Task to complete » Find every line in the records below that contains "what", and copy it.
** Material provided follows **
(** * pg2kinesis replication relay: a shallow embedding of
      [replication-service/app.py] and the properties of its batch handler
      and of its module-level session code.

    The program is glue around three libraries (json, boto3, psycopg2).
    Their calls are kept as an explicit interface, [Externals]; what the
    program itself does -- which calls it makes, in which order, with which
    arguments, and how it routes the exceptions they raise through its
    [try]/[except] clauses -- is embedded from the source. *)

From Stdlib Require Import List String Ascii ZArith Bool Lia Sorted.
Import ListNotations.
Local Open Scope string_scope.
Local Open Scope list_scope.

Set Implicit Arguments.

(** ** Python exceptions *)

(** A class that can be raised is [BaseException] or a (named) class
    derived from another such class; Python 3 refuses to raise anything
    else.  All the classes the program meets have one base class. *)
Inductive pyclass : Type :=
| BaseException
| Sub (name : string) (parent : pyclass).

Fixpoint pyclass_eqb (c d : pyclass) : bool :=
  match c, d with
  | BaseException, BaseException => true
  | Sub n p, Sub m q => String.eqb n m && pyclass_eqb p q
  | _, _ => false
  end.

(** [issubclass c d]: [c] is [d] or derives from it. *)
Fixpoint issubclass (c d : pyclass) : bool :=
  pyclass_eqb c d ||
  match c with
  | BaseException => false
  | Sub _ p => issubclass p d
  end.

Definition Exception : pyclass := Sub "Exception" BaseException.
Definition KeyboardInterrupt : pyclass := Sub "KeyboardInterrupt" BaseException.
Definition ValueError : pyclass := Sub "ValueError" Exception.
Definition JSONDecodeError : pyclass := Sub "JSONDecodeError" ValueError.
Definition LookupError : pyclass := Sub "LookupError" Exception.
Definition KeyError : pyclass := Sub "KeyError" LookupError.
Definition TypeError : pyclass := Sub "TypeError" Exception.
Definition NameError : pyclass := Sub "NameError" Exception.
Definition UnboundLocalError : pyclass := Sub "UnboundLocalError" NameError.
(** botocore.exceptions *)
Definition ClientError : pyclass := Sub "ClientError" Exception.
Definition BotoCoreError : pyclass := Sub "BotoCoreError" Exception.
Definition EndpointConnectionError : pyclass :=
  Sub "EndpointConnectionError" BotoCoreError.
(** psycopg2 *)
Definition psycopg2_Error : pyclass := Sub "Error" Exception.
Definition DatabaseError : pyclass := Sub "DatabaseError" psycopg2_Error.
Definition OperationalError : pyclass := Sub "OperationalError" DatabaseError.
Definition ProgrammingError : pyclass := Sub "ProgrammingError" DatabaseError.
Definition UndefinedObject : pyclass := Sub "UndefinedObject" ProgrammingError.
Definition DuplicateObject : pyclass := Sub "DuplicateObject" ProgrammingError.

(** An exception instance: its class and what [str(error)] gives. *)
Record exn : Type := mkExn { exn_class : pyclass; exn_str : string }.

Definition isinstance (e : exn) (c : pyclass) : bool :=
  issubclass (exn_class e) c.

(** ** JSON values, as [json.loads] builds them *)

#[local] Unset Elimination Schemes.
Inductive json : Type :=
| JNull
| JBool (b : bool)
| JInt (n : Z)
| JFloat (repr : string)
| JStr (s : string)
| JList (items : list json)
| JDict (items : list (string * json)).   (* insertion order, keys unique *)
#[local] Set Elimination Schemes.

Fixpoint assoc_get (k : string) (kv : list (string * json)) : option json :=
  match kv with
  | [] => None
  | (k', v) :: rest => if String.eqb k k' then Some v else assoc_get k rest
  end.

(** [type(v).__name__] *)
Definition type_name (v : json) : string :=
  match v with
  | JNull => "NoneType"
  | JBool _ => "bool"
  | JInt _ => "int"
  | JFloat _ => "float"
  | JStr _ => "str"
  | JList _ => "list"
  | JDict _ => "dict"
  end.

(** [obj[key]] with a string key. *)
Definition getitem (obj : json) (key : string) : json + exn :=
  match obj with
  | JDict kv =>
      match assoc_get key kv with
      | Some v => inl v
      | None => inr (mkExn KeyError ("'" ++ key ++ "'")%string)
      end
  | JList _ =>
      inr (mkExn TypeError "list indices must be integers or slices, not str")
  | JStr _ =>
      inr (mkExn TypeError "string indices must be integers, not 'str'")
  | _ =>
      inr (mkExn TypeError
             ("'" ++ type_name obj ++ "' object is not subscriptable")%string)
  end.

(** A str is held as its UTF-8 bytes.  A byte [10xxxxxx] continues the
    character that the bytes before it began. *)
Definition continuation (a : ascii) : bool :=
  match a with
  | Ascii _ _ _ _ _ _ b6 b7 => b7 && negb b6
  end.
** End of Material provided **
** Material provided follows **
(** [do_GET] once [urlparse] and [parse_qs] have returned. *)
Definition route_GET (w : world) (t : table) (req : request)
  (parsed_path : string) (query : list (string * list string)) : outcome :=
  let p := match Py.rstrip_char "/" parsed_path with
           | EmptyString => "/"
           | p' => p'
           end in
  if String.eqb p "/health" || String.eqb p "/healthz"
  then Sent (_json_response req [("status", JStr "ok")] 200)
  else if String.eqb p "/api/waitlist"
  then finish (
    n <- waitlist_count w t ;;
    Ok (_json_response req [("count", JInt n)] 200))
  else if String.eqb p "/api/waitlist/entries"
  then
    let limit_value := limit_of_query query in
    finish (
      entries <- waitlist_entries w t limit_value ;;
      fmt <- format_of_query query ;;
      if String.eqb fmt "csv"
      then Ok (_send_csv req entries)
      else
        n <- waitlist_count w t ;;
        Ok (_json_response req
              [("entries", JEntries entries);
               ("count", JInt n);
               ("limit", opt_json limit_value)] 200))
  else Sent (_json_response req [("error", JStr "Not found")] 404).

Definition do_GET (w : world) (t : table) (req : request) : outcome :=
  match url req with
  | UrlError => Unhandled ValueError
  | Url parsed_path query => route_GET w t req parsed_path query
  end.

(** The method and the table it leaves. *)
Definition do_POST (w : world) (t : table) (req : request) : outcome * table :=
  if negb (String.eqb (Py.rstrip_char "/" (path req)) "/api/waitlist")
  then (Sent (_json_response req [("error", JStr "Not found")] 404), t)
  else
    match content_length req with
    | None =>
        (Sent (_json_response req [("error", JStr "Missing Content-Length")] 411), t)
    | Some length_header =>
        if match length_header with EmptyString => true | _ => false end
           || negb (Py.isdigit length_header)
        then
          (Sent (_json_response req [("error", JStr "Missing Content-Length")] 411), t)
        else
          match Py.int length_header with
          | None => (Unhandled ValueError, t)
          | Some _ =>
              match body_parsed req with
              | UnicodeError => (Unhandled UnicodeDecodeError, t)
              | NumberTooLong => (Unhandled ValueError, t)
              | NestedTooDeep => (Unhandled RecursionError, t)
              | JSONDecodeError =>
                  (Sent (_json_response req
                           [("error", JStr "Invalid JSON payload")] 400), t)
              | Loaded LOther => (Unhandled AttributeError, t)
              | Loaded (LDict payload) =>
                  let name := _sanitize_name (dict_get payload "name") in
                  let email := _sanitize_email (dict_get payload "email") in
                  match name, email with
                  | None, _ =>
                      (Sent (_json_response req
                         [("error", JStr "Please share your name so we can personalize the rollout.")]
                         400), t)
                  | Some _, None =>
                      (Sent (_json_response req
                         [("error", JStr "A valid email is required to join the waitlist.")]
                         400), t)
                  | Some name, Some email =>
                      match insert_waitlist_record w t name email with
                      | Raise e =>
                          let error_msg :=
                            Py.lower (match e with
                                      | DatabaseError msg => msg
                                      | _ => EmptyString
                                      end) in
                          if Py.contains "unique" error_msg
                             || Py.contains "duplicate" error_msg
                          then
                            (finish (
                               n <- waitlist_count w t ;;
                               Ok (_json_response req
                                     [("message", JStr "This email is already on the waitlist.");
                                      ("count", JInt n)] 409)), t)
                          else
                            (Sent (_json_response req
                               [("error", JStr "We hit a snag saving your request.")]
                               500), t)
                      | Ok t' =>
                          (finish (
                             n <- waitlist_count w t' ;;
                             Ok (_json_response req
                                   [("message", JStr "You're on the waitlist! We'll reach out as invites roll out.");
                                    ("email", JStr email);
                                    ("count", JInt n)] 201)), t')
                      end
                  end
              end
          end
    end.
** End of Material provided **
Response to the exercise »
    Their calls are kept as an explicit interface, [Externals]; what the
(** An exception instance: its class and what [str(error)] gives. *)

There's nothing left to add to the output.